After having the vinyl text made to his exact instructions, we drew around the outline of the letters and coloured them in – directly on to the gallery wall – with a biro.
You can see the pens lying at the base of the work because Gordon’s requirements also stated that each one, which had to be a blue Bic by the way, should be simply dropped on the floor when it ran out to become the misery of the artwork.
Two of us carried out the work for a couple of hours a day the week before the show opened. It wasn’t too bad – we’re both fairly tall and while we needed a ladder to do the “I am” lines, we could actually sit on the floor for the “misery” bit.
All this had to be done, of course, while maintaining the day job, which is fairly typical of anyone who works in a small cultural heritage organisation.

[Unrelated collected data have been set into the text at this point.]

Lemma trimStart_keeps (c : N) (s : jsstring) :
  is_whitespace c = false -> In c s -> In c (trimStart s).
Proof.
  intros Hc. induction s as [|d r IH]; simpl; [auto|].
  intros [E|H].
  - subst d. rewrite Hc. left; reflexivity.
  - destruct (is_whitespace d); [auto|right; exact H].
Qed.

Lemma trim_keeps (c : N) (s : jsstring) :
  is_whitespace c = false -> In c s -> In c (trim s).
Proof.
  intros Hc H. unfold trim, trimEnd. rewrite <- in_rev.
  apply trimStart_keeps; [exact Hc|]. rewrite <- in_rev.
  apply trimStart_keeps; assumption.
Qed.

Lemma no_digits_with (radix c : N) (ds : jsstring) :
  digit_val c = None -> In c ds -> all_radix_digits radix ds = false.
Proof.
  intros Hc H. unfold all_radix_digits.
  destruct ds as [|d r]; [reflexivity|].
  apply not_true_is_false. intros F. rewrite forallb_forall in F.
  specialize (F c H). unfold is_radix_digit in F. rewrite Hc in F.
  discriminate.
Qed.

Lemma is_literal_char_false (c : N) :
  is_literal_char c = false ->
  is_whitespace c = false /\ digit_val c = None
  /\ c <> ch "-" /\ c <> ch "+" /\ c <> ch "x" /\ c <> ch "X"
  /\ c <> ch "o" /\ c <> ch "O".
Proof.
  unfold is_literal_char. rewrite !orb_false_iff, !N.eqb_neq.
  intros [[[[[[[H1 H2] H3] H4] H5] H6] H7] H8].
  destruct (digit_val c); [discriminate|]. auto 10.
Qed.

Lemma In_tail (c d : N) (r : jsstring) : c <> d -> In c (d :: r) -> In c r.
Proof. intros Hn [E|H]; [congruence|exact H]. Qed.

(** A string with a character no integer literal has is no integer
    literal. *)
Lemma StringToBigInt_foreign (c : N) (s : jsstring) :
  is_literal_char c = false -> In c s -> StringToBigInt s = None.
Proof.
  intros Hc H. apply is_literal_char_false in Hc.
  destruct Hc as (Hw & Hd & Hm & Hp & Hx & HX & Ho & HO).
  apply (trim_keeps _ _ Hw) in H.
  unfold StringToBigInt. destruct (trim s) as [|c0 r0]; [destruct H|].
  assert (Hnd : forall (radix : N) (ds : jsstring), In c ds ->
                 all_radix_digits radix ds = false)
    by (intros radix ds Hi; exact (no_digits_with radix c ds Hd Hi)).
  cbv zeta.
  destruct (N.eqb_spec c0 (ch "-")) as [E|_]; cbv beta iota.
  { rewrite Hnd; [reflexivity|]. apply In_tail with c0; [congruence|exact H]. }
  destruct (N.eqb_spec c0 (ch "+")) as [E|_]; cbv beta iota.
  { rewrite Hnd; [reflexivity|]. apply In_tail with c0; [congruence|exact H]. }
  destruct (N.eqb_spec c0 (ch "0")) as [E|_]; cbv beta iota;
    [|rewrite Hnd; [reflexivity|exact H]].
  assert (H0 : In c r0).
  { apply In_tail with c0; [|exact H]. intros F. rewrite F, E in Hd.
    discriminate Hd. }
  destruct r0 as [|c1 ds]; [destruct H0|].
  assert (H1 : c <> c1 -> In c ds)
    by (intros F; apply In_tail with c1; assumption).
  destruct (N.eqb_spec c1 (ch "x")) as [E1|_]; cbn [orb]; cbv beta iota.
  { rewrite Hnd; [reflexivity|]. apply H1. congruence. }
  destruct (N.eqb_spec c1 (ch "X")) as [E1|_]; cbv beta iota.
  { rewrite Hnd; [reflexivity|]. apply H1. congruence. }
  destruct (N.eqb_spec c1 (ch "o")) as [E1|_]; cbn [orb]; cbv beta iota.
  { rewrite Hnd; [reflexivity|]. apply H1. congruence. }
  destruct (N.eqb_spec c1 (ch "O")) as [E1|_]; cbv beta iota.
  { rewrite Hnd; [reflexivity|]. apply H1. congruence. }
  destruct (N.eqb_spec c1 (ch "b")) as [E1|_]; cbn [orb]; cbv beta iota.
  { rewrite Hnd; [reflexivity|]. apply H1. intros F. rewrite F, E1 in Hd.
    discriminate Hd. }
  destruct (N.eqb_spec c1 (ch "B")) as [E1|_]; cbv beta iota.
  { rewrite Hnd; [reflexivity|]. apply H1. intros F. rewrite F, E1 in Hd.
    discriminate Hd. }
  rewrite Hnd; [reflexivity|exact H].
Qed.

End Amounts.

This morning, for example, I was trying to fix a faulty credit card machine while the other day I had to get a bird out of the museum cafe.
The exhibition is with us as part of the Artist Rooms scheme designed to enable small regional museums and galleries to show the range of work of an artist.
Gordon is probably better known for his video installations but this work is one of an 80-part series, which includes one vast text piece that names all the people he has ever met.
The show also provided us with the valuable opportunity to tap into the Generation programme, which is celebrating contemporary Scottish art this year.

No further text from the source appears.